Tuesday, March 17, 2020

COVID 19

I figured this is a good time to do a blog post again! The world feels a bit crazy right now and people are (hopefully) spending much more time at home so they might actually read this!

Along with the rest of the world, and maybe even more so, I'm rather freaking out right now. I'm worried about all the things that could go wrong in this country with this virus, and with my health in particular. Just FYI, I've had one of the "normal" Coronaviruses before, and it was just like a cold. This one is obviously very different and the articles stating that it can cause real lung damage, resulting in the loss of 20-30% lung function scares me the most. A lot of other things surrounding it scares me too, but to me this is the scariest.


My appointment with my lung Doc was also indefinitely cancelled. In other words there will be no more normal check-ups for the foreseeable future. Only in cases of emergency. So I won't be finding out anytime soon if the drop in lung function I had about 6 weeks ago when I had Rhinovirus has recovered. This, coupled with the fact that in 2013 when my chronic rejection with the previous lungs started, I felt absolutely fine, and it was a "normal check-up" that showed a big drop in lung function, is causing some REAL anxiety for me. The only thing helping for it is running. I tell myself that if I'm not getting WORSE at the running, then my lung function can't be TOO BAD.  I managed to cut another 2 minutes off my 5 km time trial results last Wednesday. I'm doing it again tomorrow and REALLY aiming for a sub 40 min run! Mentally I need that right now. Thank goodness there is only like 10 people at the time trials and they all run way faster than me! I have upcoming gynae and dermatologist appointments that I will also most likely cancel closer to the time.


I'm trying to self-isolate as much as possible. I've cancelled my gym membership (Parkruns have also been cancelled), I'm only working from home (thank goodness I'm not at my old corporate job anymore!!!! This would never have been possible and I would have been exposed to like 500 people daily). I've done quite a bit of shopping in preparation for this "lock-down"... and spent a crap-load of money on hand sanitiser, gloves, alcohol surface cleaner, alcohol wipes etc.
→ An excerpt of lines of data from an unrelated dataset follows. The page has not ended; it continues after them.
Lemma RefreshAccess_fine plain c db us rs :
  exists r s', RefreshAccess plain c (mkSession db [] us rs) = (r, s') /\
    r = match head (pg_rows (refreshable (now c) (HashToken plain) db)) with
        | Some ud => Ok ud
        | None => Err ErrInvalidToken
        end.
Proof.
  unfold RefreshAccess. rewrite (bind_fine _ _ _ _ _ _ (get_clock_fine _ _)).
  rewrite (bind_fine _ _ _ _ _ _ (query_row_fine _ _ _ _ _)).
  destruct (head _) as [[u d]|]; [|by eexists _, _].
  unfold bind, try, update_row. rewrite stmt_fine. simpl.
  destruct (devices db !! d); by eexists _, _.
Qed.

(** Without faults a refresh token is exchanged exactly when it is the unrevoked,
    unexpired token of a device that is not revoked, and then for that device and
    its owner; any other token is invalid. *)
Theorem RefreshAccess_iff plain c db us rs r s' :
  wf db -> RefreshAccess plain c (mkSession db [] us rs) = (r, s') ->
  (forall uid did, r = Ok (uid, did) <-> session_of (now c) plain uid did db) /\
  (r = Err ErrInvalidToken <-> forall uid did, ~ session_of (now c) plain uid did db).
Proof.
  intros Hwf Hm. destruct (RefreshAccess_fine plain c db us rs) as (r' & s1 & E & Hr).
  rewrite Hm in E. injection E as <- <-.
  destruct (head _) as [[u d]|] eqn:Eh; subst r.
  - apply head_pg_rows_elem, elem_of_refreshable in Eh. split.
    + intros uid did. split; [by intros [= <- <-]|]. intros Hs.
      by destruct (session_of_unique _ _ _ _ _ _ _ Hwf Eh Hs) as [-> ->].
    + split; [done|]. intros Hno. by destruct (Hno _ _ Eh).
  - apply head_pg_rows_None in Eh.
    assert (Hno : forall uid did, ~ session_of (now c) plain uid did db).
    { intros uid did Hs. apply elem_of_refreshable in Hs. rewrite Eh in Hs. by apply elem_of_nil in Hs. }
    split; [|done]. intros uid did. split; [done|]. intros Hs. by destruct (Hno _ _ Hs).
Qed.
Lemma connection_ends_for_a_reason_witness :
  let evening := demo_day ++ demo_goodbye :: [fine (RenewConnection_ "user1" "lease1" Hour) 8000 [] []] in
  (le_expires_at <$> leases (exec demo_day demo_db).2 !! "lease1") = Some (6003 + Hour) /\
  (goes_on "lease1" demo_lease_row (exec demo_day demo_db).2 \/
     exists ks1 q ks2, demo_day = ks1 ++ q :: ks2 /\ ends_active q "lease1" (exec ks1 demo_db).2) /\
  ~ goes_on "lease1" demo_lease_row (exec evening demo_db).2.
Proof.
  intros evening. assert (Hl : leases demo_db !! "lease1" = Some demo_lease_row) by (vm_compute; reflexivity).
  split; [vm_compute; reflexivity|]. split.
  - apply (connection_ends_for_a_reason demo_day demo_db "lease1" demo_lease_row demo_wf Hl eq_refl).
  - apply (connection_ends_for_a_reason evening demo_db "lease1" demo_lease_row demo_wf Hl eq_refl) with (1 := eq_refl).
    + eexists. splits; vm_compute; reflexivity.
    + vm_compute. reflexivity.
Defined.
(** Nobody but [gid] has the name. *)
Definition only_named (name gid : string) (db : DB) : Prop :=
  forall k g, gateways db !! k = Some g -> g_name g = name -> k = gid.

Inductive register_stage (a : register_args) (db : DB) (t : tx) : Prop :=
| gs_failed r : tx_prog t = Stop r -> is_ok r = false -> register_stage a db t
| gs_start : tx_prog t = RegisterGateway_prog a -> quiet (tx_effect t) -> register_stage a db t
| gs_location u : tx_prog t = register_location a u -> quiet (tx_effect t) -> register_stage a db t
| gs_draw lid : tx_prog t = register_draw a lid -> quiet (tx_effect t) -> register_stage a db t
| gs_name lid u :
    tx_prog t = register_name a lid u -> quiet (tx_effect t) ->
    (forall R, tx_waits t = Some R -> name_lock (reg_Name (ra_reg a)) ∈ R) -> register_stage a db t
| gs_gateway lid u :
    tx_prog t = register_gateway a lid u -> quiet (tx_effect t) -> name_lock (reg_Name (ra_reg a)) ∈ tx_locks t ->
    (forall R, tx_waits t = Some R -> gateway_lock u ∈ R /\
       forall k g, gateways db !! k = Some g -> g_name g = reg_Name (ra_reg a) -> gateway_lock k ∈ R) ->
    register_stage a db t
| gs_done x gid g :
    tx_prog t = Stop (Ok (registered x)) -> puts_gateway gid g (tx_effect t) -> name_lock (g_name g) ∈ tx_locks t ->
    gateway_lock gid ∈ tx_locks t -> only_named (g_name g) gid db -> register_stage a db t.

Definition stage (db : DB) (t : tx) : Prop :=
  match tx_job t with
  | connecting a => connect_stage a db t
  | enrolling a => enrol_stage (er_InviteCode (ea_req a)) db t
  | adding a => leaves (tx_prog t) /\ quiet (tx_effect t)
  | registering a => register_stage a db t
  end.

(** ** Steps of other sessions *)

Lemma lease_rel_active_ip l l' x : lease_rel l l' -> active_ip l' = Some x -> active_ip l = Some x.
Proof.
  intros Hr. unfold active_ip. pose proof (lease_rel_active _ _ Hr) as Ha. destruct Hr as (-> & _ & _ & -> & _).
  destruct (is_active l'); [|done]. by rewrite Ha.
Qed.

Lemma vacant_foreign K gid ip mine db db' :
  foreign mine db db' -> gateway_lock gid ∈ mine -> vacant K gid ip db -> vacant K gid ip db'.
Proof.
  intros Hf Hm Hv k l' Hk Ht. destruct (fo_leases _ _ _ Hf k l' Hk) as [(l & Hl & Hr)|[_ Hg]].
  - apply (Hv k l Hl). unfold taken, on_gateway in *. to_prop. pose proof (lease_rel_active _ _ Hr) as Ha.
    destruct Hr as (Eg & _ & _ & Ei & _). rewrite Ha, <- Eg, <- Ei by done. rewrite !bool_decide_true by done. done.
  - unfold taken, on_gateway in Ht. to_prop. by subst.
Qed.

Lemma connect_foreign a db db' t :
  foreign (tx_locks t) db db' -> connect_stage a db t -> connect_stage a db' t.
Proof.
  intros Hf []; [by eapply cs_failed|by eapply cs_start|by eapply cs_release|by eapply cs_select| | | | |].
  - eapply cs_lock; [done..| |done]. by apply (fo_gateways _ _ _ Hf).
  - by eapply cs_read.
  - eapply cs_draw; [done..|]. intros ip Hip. eapply vacant_foreign; eauto.
  - eapply cs_insert; [done..| |done]. intros ip Hip. eapply vacant_foreign; eauto.
  - eapply cs_done; [done..| |done|by eapply vacant_foreign].
    destruct (leases db' !! u) as [l'|] eqn:E; [|done].
    destruct (fo_leases _ _ _ Hf u l' E) as [(l0 & Hl0 & _)|[Hu _]]; [congruence|done].
Qed.

Lemma enrol_foreign code db db' t :
  foreign (tx_locks t) db db' -> enrol_stage code db t -> enrol_stage code db' t.
Proof.
  intros Hf Hs. assert (Hu : invite_lock code ∈ tx_locks t -> unused code db -> unused code db').
  { intros Hl (i & Hi & Hn). exists i. by rewrite (fo_invites _ _ _ Hf). }
  destruct Hs; [by eapply es_failed|by eapply es_start|apply es_unused; auto|apply es_used; auto].
Qed.

Lemma register_foreign a db db' t :
  foreign (tx_locks t) db db' -> register_stage a db t -> register_stage a db' t.
Proof.
  intros Hf Hst. assert (Hnames : forall name (Q : string -> Prop), name_lock name ∈ tx_locks t ->
    (forall k g, gateways db !! k = Some g -> g_name g = name -> Q k) -> forall k g, gateways db' !! k = Some g -> g_name g = name -> Q k).
  { intros name Q Hn HQ k g' Hk Hg. destruct (fo_names _ _ _ Hf k g' Hk) as [(g & Hg0 & Hrel)|Hno].
    - apply (HQ k g Hg0). by rewrite <- Hrel.
    - by rewrite Hg in Hno. }
  destruct Hst as [r Hp Hr|Hp He|u Hp He|lid Hp He|lid u Hp He Hw|lid u Hp He Hn Hw|x gid g Hp He Hn Hg Ho];
    [by eapply gs_failed|by eapply gs_start|by eapply gs_location|by eapply gs_draw|by eapply gs_name| |].
  - eapply gs_gateway; [done..|]. intros R HR. destruct (Hw R HR) as [Hu HwR]. split; [done|].
    exact (Hnames _ (fun k => gateway_lock k ∈ R) Hn HwR).
  - eapply gs_done; [done..|]. exact (Hnames _ (fun k => k = gid) Hn Ho).
Qed.

Lemma stage_foreign db db' t : foreign (tx_locks t) db db' -> stage db t -> stage db' t.
Proof. intros Hf. unfold stage. destruct (tx_job t); eauto using connect_foreign, enrol_foreign, register_foreign. Qed.

(** ** [Enroll] redeems its invite *)

Lemma quiet_id : quiet id.
Proof. done. Qed.

Lemma quiet_comp e e' : quiet e -> quiet e' -> quiet (fun d => e (e' d)).
Proof. intros He He' d. destruct (He (e' d)) as (-> & -> & ->). apply He'. Qed.

Lemma marks_comp code e e' : marks code e -> quiet e' -> marks code (fun d => e (e' d)).
Proof.
  intros (i & Hi & He) He'. exists i. split; [done|]. intros d. destruct (He (e' d)) as (-> & -> & ->).
  by destruct (He' d) as (-> & -> & ->).
Qed.

Lemma quiet_after_marks code e e' : quiet e -> marks code e' -> marks code (fun d => e (e' d)).
Proof.
  intros He (i & Hi & He'). exists i. split; [done|]. intros d. destruct (He (e' d)) as (-> & -> & ->). apply He'.
Qed.

Lemma quiet_users k db : quiet (copy_row Users k db).
Proof. unfold copy_row. by destruct (get Users db !! k). Qed.
Lemma quiet_devices k db : quiet (copy_row Devices k db).
Proof. unfold copy_row. by destruct (get Devices db !! k). Qed.
Lemma quiet_locations k db : quiet (copy_row Locations k db).
Proof. unfold copy_row. by destruct (get Locations db !! k). Qed.
Lemma quiet_tokens k db : quiet (copy_row RefreshTokens k db).
Proof. unfold copy_row. by destruct (get RefreshTokens db !! k). Qed.

Lemma waited_row mine x (found : locks) : guarded x = false \/ x ∈ mine -> waited_for mine found ({[x]} ∪ found).
Proof. intros Hx y Hy [->%elem_of_singleton|]%elem_of_union; [|by left]. right. destruct Hx; [congruence|done]. Qed.

Lemma leaves_token t ttl did k : (forall plain, leaves (k plain)) -> leaves (Insert_token t ttl did k).
Proof.
  intros Hk. apply lv_rand. intros b. apply lv_draw. intros u. apply lv_write; [|intros _; apply Hk].
  intros found db x held e. destruct (refresh_tokens db !! u); [done|]. destruct (token_ok _ _ _); [|done]. intros [= <- <- <-].
  split; [apply waited_row; by left|apply quiet_tokens].
Qed.

Lemma leaves_add a : leaves (CreateDevice_prog a).
Proof.
  unfold CreateDevice_prog. destruct (pg_uuid (da_user a)) as [uid|]; [|apply lv_stop]. apply lv_draw. intros u. apply lv_write.
  - intros found db x held e. destruct (insert_device _ _ _ _ _) as [[x' db']| |]; [|done..]. intros [= <- <- <-].
    split; [apply waited_row; by left|apply quiet_devices].
  - intros _. apply leaves_token. intros plain. apply lv_stop.
Qed.

Lemma redeems_use a u d : redeems (er_InviteCode (ea_req a)) (enrol_use a u d).
Proof.
  apply rd_mark; [|intros _; apply leaves_token; intros plain; apply lv_stop]. intros found db x held e [i Hi]. rewrite Hi. intros [= <- <- <-].
  split; [apply waited_row; right; set_solver|]. unfold copy_row. cbn. rewrite lookup_insert_eq.
  by exists (use_invite (usr_ID u) (now (ea_clock a)) i).
Qed.

Lemma redeems_user a : redeems (er_InviteCode (ea_req a)) (enrol_user a).
Proof.
  apply rd_draw. intros k. apply rd_write.
  { intros found db u held e. destruct (upsert_user _ _ _ _ _) as [[u' db']| |]; [|done..]. intros [= <- <- <-].
    split; [apply waited_row; by left|apply quiet_users]. }
  intros u. apply rd_draw. intros k'. apply rd_write; [|intros _; apply redeems_use].
  intros found db x held e. destruct (insert_device _ _ _ _ _) as [[x' db']| |]; [|done..]. intros [= <- <- <-].
  split; [apply waited_row; by left|apply quiet_devices].
Qed.

(** ** One step of one transaction *)

Implicit Types (t : tx) (s : sys).

(** Nobody but [i] holds [x]. *)
Definition nobody (x : lock) (i : nat) (s : sys) : Prop :=
  forall j u, j <> i -> running s !! j = Some u -> x ∉ tx_locks u.

Lemma available_nobody i R s x : available i R s = true -> x ∈ R -> nobody x i s.
Proof.
  unfold available. intros Ha Hx j u Hj Hu. to_prop. destruct (Ha j u Hu) as [->|Hd]; [done|].
  intros Hin. by apply (Hd x).
Qed.

(** The transaction goes on, or is rolled back. *)
Definition settles (i : nat) (t : tx) (s s' : sys) : Prop :=
  s' = rolled_back i s \/
  exists t', s' = with_tx i t' s /\ tx_job t' = tx_job t /\ stage (committed s) t' /\
    forall x, guarded x = true -> x ∈ tx_locks t' -> x ∈ tx_locks t \/ nobody x i s.

Definition waiting (t : tx) (R : locks) : tx := mkTx (tx_job t) (tx_prog t) (Some R) (tx_locks t) (tx_effect t).

Lemma settles_waiting i t s R : stage (committed s) (waiting t R) -> settles i t s (with_tx i (waiting t R) s).
Proof. intros Hs. right. exists (waiting t R). splits; try done. intros x _ Hx. by left. Qed.

Lemma settles_next i t s p L e :
  stage (committed s) (next t p L e) -> (forall x, guarded x = true -> x ∈ L -> x ∈ tx_locks t \/ nobody x i s) ->
  settles i t s (with_tx i (next t p L e) s).
Proof.
  intros Hs HL. right. exists (next t p L e). splits; try done.
  cbn. intros x Hg [Hx|Hx]%elem_of_union; [by apply HL|by left].
Qed.

Lemma settles_silent i t s p e : stage (committed s) (next t p ∅ e) -> settles i t s (with_tx i (next t p ∅ e) s).
Proof. intros Hs. apply settles_next; [done|]. intros x _ Hx. set_solver. Qed.

Lemma proceed_failed i t s s' r :
  tx_prog t = Stop r -> is_ok r = false -> proceed i t s = Some s' -> settles i t s s'.
Proof. unfold proceed. intros -> Hr E. left. by destruct r; injection E as <-. Qed.

Lemma proceed_select {B} i t s s' (f : DB -> B) k :
  tx_prog t = Select f k -> proceed i t s = Some s' -> s' = with_tx i (next t (k (f (view s t))) ∅ id) s.
Proof. unfold proceed. intros -> E. by injection E as <-. Qed.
I've also had my chronic meds for the next month delivered last week, so I'm all stocked up there too. My family members are also very cautious, and basically avoiding me if they think they might have been in contact with someone who was not 100% healthy. My boyfriend (yes... I have a boyfriend... more about that some other day) is also working from home since today, and has given his domestic worked paid leave. So I'm trying hard not to get sick!



Lastly, I'm SUPER glad I went to the UK in December... at the time it was rather tight to go financially, and I was a bit worried abut the weather, but in hindsight it was absolutely the right thing to do, because I don't know when I'll feel safe to travel internationally again! It just reminds you again to live each day like it's your last! You never know what might be waiting around the corner.

1 comment:

Anonymous said...

Yes, we all need to self-isolate . . . and PRAY!!!